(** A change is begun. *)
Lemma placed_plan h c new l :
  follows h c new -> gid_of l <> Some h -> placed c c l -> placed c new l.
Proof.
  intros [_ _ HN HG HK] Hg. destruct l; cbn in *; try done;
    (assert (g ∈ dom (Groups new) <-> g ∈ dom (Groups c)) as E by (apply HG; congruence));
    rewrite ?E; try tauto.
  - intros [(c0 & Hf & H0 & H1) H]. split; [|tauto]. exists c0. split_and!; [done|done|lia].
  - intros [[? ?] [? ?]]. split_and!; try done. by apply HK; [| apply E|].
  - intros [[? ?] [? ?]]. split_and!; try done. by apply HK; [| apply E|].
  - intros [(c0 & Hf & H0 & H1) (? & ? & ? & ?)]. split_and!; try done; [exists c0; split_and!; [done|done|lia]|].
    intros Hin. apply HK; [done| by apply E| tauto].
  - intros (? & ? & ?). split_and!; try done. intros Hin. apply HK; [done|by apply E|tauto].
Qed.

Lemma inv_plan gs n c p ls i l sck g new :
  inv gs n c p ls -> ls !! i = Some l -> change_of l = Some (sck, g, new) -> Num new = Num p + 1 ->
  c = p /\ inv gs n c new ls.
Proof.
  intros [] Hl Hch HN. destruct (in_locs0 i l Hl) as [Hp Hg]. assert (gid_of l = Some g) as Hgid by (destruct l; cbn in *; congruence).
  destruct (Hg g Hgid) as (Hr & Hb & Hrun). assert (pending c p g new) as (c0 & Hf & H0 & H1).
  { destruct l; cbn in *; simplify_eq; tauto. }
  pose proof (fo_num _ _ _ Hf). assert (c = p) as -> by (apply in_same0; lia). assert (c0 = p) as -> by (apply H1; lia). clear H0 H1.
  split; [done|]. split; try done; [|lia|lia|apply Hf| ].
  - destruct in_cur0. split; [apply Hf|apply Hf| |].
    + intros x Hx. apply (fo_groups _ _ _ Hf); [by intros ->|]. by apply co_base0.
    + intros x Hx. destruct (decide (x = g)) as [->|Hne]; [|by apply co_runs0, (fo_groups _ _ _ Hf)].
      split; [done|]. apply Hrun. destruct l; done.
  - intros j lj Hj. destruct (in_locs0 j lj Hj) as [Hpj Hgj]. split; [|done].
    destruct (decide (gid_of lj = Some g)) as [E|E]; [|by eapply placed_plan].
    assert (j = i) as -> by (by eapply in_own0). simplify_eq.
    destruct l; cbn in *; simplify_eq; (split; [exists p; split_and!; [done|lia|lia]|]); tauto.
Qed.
____
** Exercise prompt **
What is needed is a verbatim copy of the data, complete from first line to last.

** Solution below **
(** A change is begun. *)
Lemma placed_plan h c new l :
  follows h c new -> gid_of l <> Some h -> placed c c l -> placed c new l.
Proof.
  intros [_ _ HN HG HK] Hg. destruct l; cbn in *; try done;
    (assert (g ∈ dom (Groups new) <-> g ∈ dom (Groups c)) as E by (apply HG; congruence));
    rewrite ?E; try tauto.
  - intros [(c0 & Hf & H0 & H1) H]. split; [|tauto]. exists c0. split_and!; [done|done|lia].
  - intros [[? ?] [? ?]]. split_and!; try done. by apply HK; [| apply E|].
  - intros [[? ?] [? ?]]. split_and!; try done. by apply HK; [| apply E|].
  - intros [(c0 & Hf & H0 & H1) (? & ? & ? & ?)]. split_and!; try done; [exists c0; split_and!; [done|done|lia]|].
    intros Hin. apply HK; [done| by apply E| tauto].
  - intros (? & ? & ?). split_and!; try done. intros Hin. apply HK; [done|by apply E|tauto].
Qed.

Lemma inv_plan gs n c p ls i l sck g new :
  inv gs n c p ls -> ls !! i = Some l -> change_of l = Some (sck, g, new) -> Num new = Num p + 1 ->
  c = p /\ inv gs n c new ls.
Proof.
  intros [] Hl Hch HN. destruct (in_locs0 i l Hl) as [Hp Hg]. assert (gid_of l = Some g) as Hgid by (destruct l; cbn in *; congruence).
  destruct (Hg g Hgid) as (Hr & Hb & Hrun). assert (pending c p g new) as (c0 & Hf & H0 & H1).
  { destruct l; cbn in *; simplify_eq; tauto. }
  pose proof (fo_num _ _ _ Hf). assert (c = p) as -> by (apply in_same0; lia). assert (c0 = p) as -> by (apply H1; lia). clear H0 H1.
  split; [done|]. split; try done; [|lia|lia|apply Hf| ].
  - destruct in_cur0. split; [apply Hf|apply Hf| |].
    + intros x Hx. apply (fo_groups _ _ _ Hf); [by intros ->|]. by apply co_base0.
    + intros x Hx. destruct (decide (x = g)) as [->|Hne]; [|by apply co_runs0, (fo_groups _ _ _ Hf)].
      split; [done|]. apply Hrun. destruct l; done.
  - intros j lj Hj. destruct (in_locs0 j lj Hj) as [Hpj Hgj]. split; [|done].
    destruct (decide (gid_of lj = Some g)) as [E|E]; [|by eapply placed_plan].
    assert (j = i) as -> by (by eapply in_own0). simplify_eq.
    destruct l; cbn in *; simplify_eq; (split; [exists p; split_and!; [done|lia|lia]|]); tauto.
Qed.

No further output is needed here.